* TASK BRIEF *
In this exercise, every entry below is to be reproduced word for word.

Saved entries

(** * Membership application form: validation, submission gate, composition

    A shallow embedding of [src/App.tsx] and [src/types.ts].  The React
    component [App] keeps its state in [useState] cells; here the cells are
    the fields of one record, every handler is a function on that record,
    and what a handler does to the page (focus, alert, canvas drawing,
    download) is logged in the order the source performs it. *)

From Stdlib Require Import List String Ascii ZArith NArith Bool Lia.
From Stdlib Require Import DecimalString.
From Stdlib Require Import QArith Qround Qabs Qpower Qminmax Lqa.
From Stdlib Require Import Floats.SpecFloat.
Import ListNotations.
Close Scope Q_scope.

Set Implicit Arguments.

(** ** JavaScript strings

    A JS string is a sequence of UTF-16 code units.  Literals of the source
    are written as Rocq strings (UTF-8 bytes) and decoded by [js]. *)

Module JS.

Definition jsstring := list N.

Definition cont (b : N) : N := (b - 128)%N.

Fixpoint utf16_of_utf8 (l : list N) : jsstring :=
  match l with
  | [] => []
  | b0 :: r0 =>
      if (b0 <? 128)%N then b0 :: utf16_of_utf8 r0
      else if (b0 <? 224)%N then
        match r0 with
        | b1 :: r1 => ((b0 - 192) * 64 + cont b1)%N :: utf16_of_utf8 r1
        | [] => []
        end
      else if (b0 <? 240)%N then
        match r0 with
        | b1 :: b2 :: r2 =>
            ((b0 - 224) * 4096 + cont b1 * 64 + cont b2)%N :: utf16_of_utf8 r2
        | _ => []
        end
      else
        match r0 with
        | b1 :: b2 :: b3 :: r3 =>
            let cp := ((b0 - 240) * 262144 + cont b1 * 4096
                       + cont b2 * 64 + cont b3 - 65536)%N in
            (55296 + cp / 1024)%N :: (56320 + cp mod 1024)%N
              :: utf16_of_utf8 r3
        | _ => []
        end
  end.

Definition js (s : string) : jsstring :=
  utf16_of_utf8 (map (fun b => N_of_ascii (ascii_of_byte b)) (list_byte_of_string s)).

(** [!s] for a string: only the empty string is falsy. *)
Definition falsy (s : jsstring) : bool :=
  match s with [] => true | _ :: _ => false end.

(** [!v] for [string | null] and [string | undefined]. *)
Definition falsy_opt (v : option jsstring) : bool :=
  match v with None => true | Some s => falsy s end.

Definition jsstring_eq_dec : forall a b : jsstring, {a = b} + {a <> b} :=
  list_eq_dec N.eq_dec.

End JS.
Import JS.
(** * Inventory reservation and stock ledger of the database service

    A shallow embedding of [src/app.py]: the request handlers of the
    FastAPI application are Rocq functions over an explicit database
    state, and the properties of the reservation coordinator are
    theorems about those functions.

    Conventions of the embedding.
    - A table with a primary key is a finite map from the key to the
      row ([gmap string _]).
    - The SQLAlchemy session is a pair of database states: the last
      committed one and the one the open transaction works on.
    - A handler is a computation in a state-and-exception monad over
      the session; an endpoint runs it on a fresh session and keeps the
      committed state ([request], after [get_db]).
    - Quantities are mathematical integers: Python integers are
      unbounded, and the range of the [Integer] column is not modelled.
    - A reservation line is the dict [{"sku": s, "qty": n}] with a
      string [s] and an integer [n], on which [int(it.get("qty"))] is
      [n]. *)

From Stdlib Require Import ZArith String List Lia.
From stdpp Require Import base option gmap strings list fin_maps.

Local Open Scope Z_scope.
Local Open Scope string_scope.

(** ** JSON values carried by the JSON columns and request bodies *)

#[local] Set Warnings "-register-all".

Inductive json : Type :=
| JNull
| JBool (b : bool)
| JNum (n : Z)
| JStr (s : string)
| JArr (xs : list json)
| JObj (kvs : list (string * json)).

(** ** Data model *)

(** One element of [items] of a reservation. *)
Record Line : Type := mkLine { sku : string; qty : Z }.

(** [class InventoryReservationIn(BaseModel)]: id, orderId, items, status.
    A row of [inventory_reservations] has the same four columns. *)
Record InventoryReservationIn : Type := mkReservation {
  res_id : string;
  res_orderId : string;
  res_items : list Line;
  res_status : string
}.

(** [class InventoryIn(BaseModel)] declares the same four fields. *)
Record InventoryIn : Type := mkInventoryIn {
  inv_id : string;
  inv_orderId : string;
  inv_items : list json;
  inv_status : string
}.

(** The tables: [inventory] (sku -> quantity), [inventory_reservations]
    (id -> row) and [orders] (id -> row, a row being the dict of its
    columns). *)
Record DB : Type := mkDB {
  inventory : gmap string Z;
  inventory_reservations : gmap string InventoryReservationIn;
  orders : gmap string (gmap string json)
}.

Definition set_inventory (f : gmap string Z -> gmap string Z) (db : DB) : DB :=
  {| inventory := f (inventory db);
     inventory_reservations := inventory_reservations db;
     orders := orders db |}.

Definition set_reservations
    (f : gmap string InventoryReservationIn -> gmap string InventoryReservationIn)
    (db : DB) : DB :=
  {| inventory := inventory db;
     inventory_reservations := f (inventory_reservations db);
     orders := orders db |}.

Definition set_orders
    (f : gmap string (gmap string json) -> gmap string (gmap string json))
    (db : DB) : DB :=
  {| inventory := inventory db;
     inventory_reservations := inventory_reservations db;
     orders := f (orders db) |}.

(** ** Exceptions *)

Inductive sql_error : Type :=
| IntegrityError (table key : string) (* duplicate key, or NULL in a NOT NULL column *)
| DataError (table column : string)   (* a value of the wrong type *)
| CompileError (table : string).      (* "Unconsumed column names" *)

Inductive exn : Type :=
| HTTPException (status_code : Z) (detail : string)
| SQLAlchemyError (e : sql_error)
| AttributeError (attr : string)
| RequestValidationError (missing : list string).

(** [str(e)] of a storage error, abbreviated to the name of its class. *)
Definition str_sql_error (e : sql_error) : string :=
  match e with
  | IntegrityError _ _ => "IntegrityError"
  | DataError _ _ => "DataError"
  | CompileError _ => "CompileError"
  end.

* RESULT *
(** * Membership application form: validation, submission gate, composition

    A shallow embedding of [src/App.tsx] and [src/types.ts].  The React
    component [App] keeps its state in [useState] cells; here the cells are
    the fields of one record, every handler is a function on that record,
    and what a handler does to the page (focus, alert, canvas drawing,
    download) is logged in the order the source performs it. *)

From Stdlib Require Import List String Ascii ZArith NArith Bool Lia.
From Stdlib Require Import DecimalString.
From Stdlib Require Import QArith Qround Qabs Qpower Qminmax Lqa.
From Stdlib Require Import Floats.SpecFloat.
Import ListNotations.
Close Scope Q_scope.

Set Implicit Arguments.

(** ** JavaScript strings

    A JS string is a sequence of UTF-16 code units.  Literals of the source
    are written as Rocq strings (UTF-8 bytes) and decoded by [js]. *)

Module JS.

Definition jsstring := list N.

Definition cont (b : N) : N := (b - 128)%N.

Fixpoint utf16_of_utf8 (l : list N) : jsstring :=
  match l with
  | [] => []
  | b0 :: r0 =>
      if (b0 <? 128)%N then b0 :: utf16_of_utf8 r0
      else if (b0 <? 224)%N then
        match r0 with
        | b1 :: r1 => ((b0 - 192) * 64 + cont b1)%N :: utf16_of_utf8 r1
        | [] => []
        end
      else if (b0 <? 240)%N then
        match r0 with
        | b1 :: b2 :: r2 =>
            ((b0 - 224) * 4096 + cont b1 * 64 + cont b2)%N :: utf16_of_utf8 r2
        | _ => []
        end
      else
        match r0 with
        | b1 :: b2 :: b3 :: r3 =>
            let cp := ((b0 - 240) * 262144 + cont b1 * 4096
                       + cont b2 * 64 + cont b3 - 65536)%N in
            (55296 + cp / 1024)%N :: (56320 + cp mod 1024)%N
              :: utf16_of_utf8 r3
        | _ => []
        end
  end.

Definition js (s : string) : jsstring :=
  utf16_of_utf8 (map (fun b => N_of_ascii (ascii_of_byte b)) (list_byte_of_string s)).

(** [!s] for a string: only the empty string is falsy. *)
Definition falsy (s : jsstring) : bool :=
  match s with [] => true | _ :: _ => false end.

(** [!v] for [string | null] and [string | undefined]. *)
Definition falsy_opt (v : option jsstring) : bool :=
  match v with None => true | Some s => falsy s end.

Definition jsstring_eq_dec : forall a b : jsstring, {a = b} + {a <> b} :=
  list_eq_dec N.eq_dec.

End JS.
Import JS.
(** * Inventory reservation and stock ledger of the database service

    A shallow embedding of [src/app.py]: the request handlers of the
    FastAPI application are Rocq functions over an explicit database
    state, and the properties of the reservation coordinator are
    theorems about those functions.

    Conventions of the embedding.
    - A table with a primary key is a finite map from the key to the
      row ([gmap string _]).
    - The SQLAlchemy session is a pair of database states: the last
      committed one and the one the open transaction works on.
    - A handler is a computation in a state-and-exception monad over
      the session; an endpoint runs it on a fresh session and keeps the
      committed state ([request], after [get_db]).
    - Quantities are mathematical integers: Python integers are
      unbounded, and the range of the [Integer] column is not modelled.
    - A reservation line is the dict [{"sku": s, "qty": n}] with a
      string [s] and an integer [n], on which [int(it.get("qty"))] is
      [n]. *)

From Stdlib Require Import ZArith String List Lia.
From stdpp Require Import base option gmap strings list fin_maps.

Local Open Scope Z_scope.
Local Open Scope string_scope.

(** ** JSON values carried by the JSON columns and request bodies *)

#[local] Set Warnings "-register-all".

Inductive json : Type :=
| JNull
| JBool (b : bool)
| JNum (n : Z)
| JStr (s : string)
| JArr (xs : list json)
| JObj (kvs : list (string * json)).

(** ** Data model *)

(** One element of [items] of a reservation. *)
Record Line : Type := mkLine { sku : string; qty : Z }.

(** [class InventoryReservationIn(BaseModel)]: id, orderId, items, status.
    A row of [inventory_reservations] has the same four columns. *)
Record InventoryReservationIn : Type := mkReservation {
  res_id : string;
  res_orderId : string;
  res_items : list Line;
  res_status : string
}.

(** [class InventoryIn(BaseModel)] declares the same four fields. *)
Record InventoryIn : Type := mkInventoryIn {
  inv_id : string;
  inv_orderId : string;
  inv_items : list json;
  inv_status : string
}.

(** The tables: [inventory] (sku -> quantity), [inventory_reservations]
    (id -> row) and [orders] (id -> row, a row being the dict of its
    columns). *)
Record DB : Type := mkDB {
  inventory : gmap string Z;
  inventory_reservations : gmap string InventoryReservationIn;
  orders : gmap string (gmap string json)
}.

Definition set_inventory (f : gmap string Z -> gmap string Z) (db : DB) : DB :=
  {| inventory := f (inventory db);
     inventory_reservations := inventory_reservations db;
     orders := orders db |}.

Definition set_reservations
    (f : gmap string InventoryReservationIn -> gmap string InventoryReservationIn)
    (db : DB) : DB :=
  {| inventory := inventory db;
     inventory_reservations := f (inventory_reservations db);
     orders := orders db |}.

Definition set_orders
    (f : gmap string (gmap string json) -> gmap string (gmap string json))
    (db : DB) : DB :=
  {| inventory := inventory db;
     inventory_reservations := inventory_reservations db;
     orders := f (orders db) |}.

(** ** Exceptions *)

Inductive sql_error : Type :=
| IntegrityError (table key : string) (* duplicate key, or NULL in a NOT NULL column *)
| DataError (table column : string)   (* a value of the wrong type *)
| CompileError (table : string).      (* "Unconsumed column names" *)

Inductive exn : Type :=
| HTTPException (status_code : Z) (detail : string)
| SQLAlchemyError (e : sql_error)
| AttributeError (attr : string)
| RequestValidationError (missing : list string).

(** [str(e)] of a storage error, abbreviated to the name of its class. *)
Definition str_sql_error (e : sql_error) : string :=
  match e with
  | IntegrityError _ _ => "IntegrityError"
  | DataError _ _ => "DataError"
  | CompileError _ => "CompileError"
  end.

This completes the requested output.